Dataset entries

※

(** C2, as amended.  Bytes-written is always even and every flash write
    has even length and even address.  While the host has delivered no
    more payload bytes than the update command declared, bytes-written
    equals the number of bytes handed to flash since the update was
    armed and does not exceed the declared length; and when the update
    then completes, exactly the declared number of bytes has been
    written. *)
Theorem update_progress (P : platform) (s : session) :
  reachable P s ->
  Update.cur (update s) mod 2 = 0 /\
  Forall write_aligned (trace s) /\
  (state s = ST_update ->
   received (trace s) <= Update.len (update s) ->
   Update.cur (update s) = written (trace s) /\
   Update.cur (update s) <= Update.len (update s)) /\
  (state s = ST_update ->
   forall e s',
     update_process P e s = Ok s' ->
     state s' = ST_command_wait ->
     received (trace s') <= Update.len (update s) ->
     written (trace s') = Update.len (update s) /\
     Forall write_aligned (trace s')).
Proof.
  intros Hr. pose proof (reachable_inv P s Hr) as Hinv.
  split; [apply (inv_cur_even s Hinv) |].
  split; [apply (inv_writes s Hinv) |].
  split; [apply (cur_within_len s Hinv) |].
  intros Hst e s' Hstep Hst' Hrecv.
  split; [| apply (inv_writes s'), (inv_update_process P e s s' Hinv Hstep)].
  unfold update_process in Hstep. rewrite Hst in Hstep.
  destruct (update_continue_split P e s s' Hinv Hst Hstep)
    as [s1 [s2 [_ [_ [Hf [_ [_ [Hinv2 [Hst2 [Hlen2 _]]]]]]]]]].
  destruct (update_continue_finish_cases P e s2 s' Hf)
    as [[_ ->] | [Hcond [pages [-> _]]]].
  - rewrite Hst2 in Hst'. discriminate.
  - destruct (counters_finished P pages s2) as [Hw Hrc].
    rewrite Hw. rewrite Hrc in Hrecv. rewrite <- Hlen2 in *.
    destruct (cur_within_len s2 Hinv2 Hst2 Hrecv) as [Hc Hle].
    apply andb_prop in Hcond. destruct Hcond as [Hge _].
    apply Z.leb_le in Hge. lia.
Qed.

(** C2 evaluated: 3 of the 4 declared bytes have arrived. *)
Lemma update_progress_witness :
  Update.cur (update s_partial) mod 2 = 0 /\
  Forall write_aligned (trace s_partial) /\
  (state s_partial = ST_update ->
   received (trace s_partial) <= Update.len (update s_partial) ->
   Update.cur (update s_partial) = written (trace s_partial) /\
   Update.cur (update s_partial) <= Update.len (update s_partial)) /\
  (state s_partial = ST_update ->
   forall e s',
     update_process (demo 0) e s_partial = Ok s' ->
     state s' = ST_command_wait ->
     received (trace s') <= Update.len (update s_partial) ->
     written (trace s') = Update.len (update s_partial) /\
     Forall write_aligned (trace s')).
Proof.
  apply (update_progress (demo 0) s_partial).
  apply (run_from_boot (demo 0) partial_acts). vm_compute. reflexivity.
Defined.

(** C2 as stated fails: 4 bytes are declared, the host sends 6 while
    EP_TX is busy, and bytes-written becomes 6; the update then
    completes with 6 bytes written. *)
Lemma update_progress_overshoot :
  reachable (demo 0) s_overshoot /\
  state s_overshoot = ST_update /\
  Update.len (update s_overshoot) = 4 /\
  Update.cur (update s_overshoot) = 6 /\
  update_process (demo 0) (no_packet true) s_overshoot = Ok s_overshoot_done /\
  state s_overshoot_done = ST_command_wait /\
  written (trace s_overshoot_done) = 6.
Proof.
  split.
  - apply (run_from_boot (demo 0) overshoot_acts). vm_compute. reflexivity.
  - repeat split; vm_compute; reflexivity.
Qed.

(** ** What one pass adds to the history *)

Lemma update_continue_rx_cases (e : endpoints) (s s1 : session) :
  0 <= u_prod s ->
  update_continue_rx e s = Ok s1 ->
  (ep_rx e = None /\ s1 = s) \/
  (exists d, ep_rx e = Some d /\ s1 = took d s /\
             u_prod s + Z.of_nat (length d) <= U_BUF_SIZE).
Proof.
  intros Hp H. destruct (ep_rx e) as [d |] eqn:Erx.
  - destruct (Z_le_gt_dec (u_prod s + Z.of_nat (length d)) U_BUF_SIZE) as [Hr | Hr].
    + rewrite (update_continue_rx_some e s d Erx Hp Hr) in H.
      injection H as <-. right. exists d. auto.
    + rewrite (update_continue_rx_overrun e s d Erx) in H by lia. discriminate.
  - rewrite update_continue_rx_none in H by assumption.
    injection H as <-. auto.
Qed.

Lemma update_continue_flush_cases (s s2 : session) :
  0 <= u_prod s <= U_BUF_SIZE ->
  update_continue_flush s = Ok s2 ->
  (u_prod s < 2 /\ s2 = s) \/ (2 <= u_prod s /\ s2 = flushed s).
Proof.
  intros Hp H. destruct (Z_lt_ge_dec (u_prod s) 2) as [Hn | Hn].
  - rewrite update_continue_flush_short in H by lia.
    injection H as <-. auto.
  - rewrite update_continue_flush_long in H by lia.
    injection H as <-. right. split; [lia | reflexivity].
Qed.

Lemma usb_writes_app (a b : list event) :
  usb_writes (a ++ b) = usb_writes a ++ usb_writes b.
Proof.
  induction a as [|x a IH]; [reflexivity |].
  destruct x; cbn [usb_writes app]; rewrite IH; reflexivity.
Qed.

※

WHAT YOU HAVE TO DO:
From the line containing "state s_overshoot_done = ST_command_wait /\" to the last line of the records above, please write out every line exactly and add nothing.

REPLY TO THE EXERCISE:
  state s_overshoot_done = ST_command_wait /\
  written (trace s_overshoot_done) = 6.
Proof.
  split.
  - apply (run_from_boot (demo 0) overshoot_acts). vm_compute. reflexivity.
  - repeat split; vm_compute; reflexivity.
Qed.

(** ** What one pass adds to the history *)

Lemma update_continue_rx_cases (e : endpoints) (s s1 : session) :
  0 <= u_prod s ->
  update_continue_rx e s = Ok s1 ->
  (ep_rx e = None /\ s1 = s) \/
  (exists d, ep_rx e = Some d /\ s1 = took d s /\
             u_prod s + Z.of_nat (length d) <= U_BUF_SIZE).
Proof.
  intros Hp H. destruct (ep_rx e) as [d |] eqn:Erx.
  - destruct (Z_le_gt_dec (u_prod s + Z.of_nat (length d)) U_BUF_SIZE) as [Hr | Hr].
    + rewrite (update_continue_rx_some e s d Erx Hp Hr) in H.
      injection H as <-. right. exists d. auto.
    + rewrite (update_continue_rx_overrun e s d Erx) in H by lia. discriminate.
  - rewrite update_continue_rx_none in H by assumption.
    injection H as <-. auto.
Qed.

Lemma update_continue_flush_cases (s s2 : session) :
  0 <= u_prod s <= U_BUF_SIZE ->
  update_continue_flush s = Ok s2 ->
  (u_prod s < 2 /\ s2 = s) \/ (2 <= u_prod s /\ s2 = flushed s).
Proof.
  intros Hp H. destruct (Z_lt_ge_dec (u_prod s) 2) as [Hn | Hn].
  - rewrite update_continue_flush_short in H by lia.
    injection H as <-. auto.
  - rewrite update_continue_flush_long in H by lia.
    injection H as <-. right. split; [lia | reflexivity].
Qed.

Lemma usb_writes_app (a b : list event) :
  usb_writes (a ++ b) = usb_writes a ++ usb_writes b.
Proof.
  induction a as [|x a IH]; [reflexivity |].
  destruct x; cbn [usb_writes app]; rewrite IH; reflexivity.
Qed.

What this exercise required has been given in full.